In sum, what we should demand of Arab leaders is not ideological fealty, but simply responsible behavior. And this demand is not negotiable. We will not insist that the House of Saud declare its adherence to the principles of Jeffersonian democracy. But we will insist—as the Bush administration has yet to do—that those who rule the kingdom will ensure that Saudi Arabia cease serving as an incubator of suicidal terrorists. On that point, we will be adamant and uncompromising. And on that point, with the examples of Afghanistan and Iraq showing that we mean what we say, we can expect compliance. [Andrew J. Bacevich, “Don’t Get Greedy! For sensible, limited war aims in Iraq,” National Review, February 10, 2003.]

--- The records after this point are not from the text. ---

(** C5, as the code has it.  Every anchor with an [href] gets the string
    "{text} [{resolved href}]", or "[{resolved href}]" when the text is
    empty.  The text is what [get_text(strip=True)] gives: the strings of
    the anchor, each one trimmed, the empty ones dropped, put together with
    nothing in between; it is the trimmed inner text when the anchor holds
    one string.  An [href] that starts with a slash is resolved by
    [urljoin], any other is taken as it is.  The string takes the place of
    every anchor that is not inside another anchor with an [href]. *)
Theorem anchors_are_annotated (url : string) (soup soup' : Soup.node)
    (p : Soup.path) (link : Soup.node) :
  replace_each (link_replacement urljoin url)
    (Soup.find_all "a" "href" soup) soup = Returns soup' ->
  In (p, link) (Soup.find_all "a" "href" soup) ->
  exists href resolved,
    Soup.getitem link "href" = Returns href /\
    (if PyStr.startswith href "/" then urljoin url href = Returns resolved
     else resolved = href) /\
    let link_text := Soup.get_text "" true link in
    let s := if PyStr.truthy link_text
             then link_text ++ " [" ++ resolved ++ "]"
             else "[" ++ resolved ++ "]" in
    link_replacement urljoin url link = Returns s /\
    (forall x, Soup.strings link = [x] -> link_text = trimmed_inner_text link) /\
    (outermost (Soup.find_all "a" "href" soup) p ->
       node_at p soup' = Some (Soup.NavigableString s)).
Proof.
  intros Hrun Hin.
  destruct (replace_each_find_all _ _ _ _ _ Hrun p link Hin) as (s & Hs & Hat).
  destruct (find_all_node_at _ _ _ _ _ Hin) as [_ Hm].
  destruct (matches_getitem _ _ _ Hm) as [href Hhref].
  unfold link_replacement in Hs. rewrite Hhref in Hs. simpl in Hs.
  destruct (resolve urljoin url href) as [resolved|e] eqn:Hres; [|discriminate].
  simpl in Hs. exists href, resolved.
  split; [exact Hhref|]. split; [apply resolve_cases; exact Hres|].
  cbv zeta. unfold link_replacement. rewrite Hhref. simpl. rewrite Hres. simpl.
  destruct (PyStr.truthy (Soup.get_text "" true link)); inversion Hs; subst;
    (split; [reflexivity|]); (split; [apply get_text_one_string | exact Hat]).
Qed.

One way for the U.S. to carry out this policy would be establishment of a permanent military base in a convenient location in the Mideast/Persian Gulf region (though away from any major population centers), from which we could encourage the Muslim states to keep jihadists and other dangerous elements at bay. By maintaining a threat to topple any regime that allowed extremists and terrorists to get out of line, we would let the Muslim governments themselves do the dirty work of suppressing the jihadis in their midst (which they would have plenty of motivation to do, given our credible threat to overthrow them if they fail to do so), instead of our having to do it ourselves, as in Iraq. This would surely be a more effective and less costly use of our national power—and of our men's lives—than our current, "try-to-build-democracy-while-half-the-country-keeps-shooting-at-us" policy in Iraq. The point is, we don't care what the Muslims do in their countries, just as long as they don't do anything that endangers us.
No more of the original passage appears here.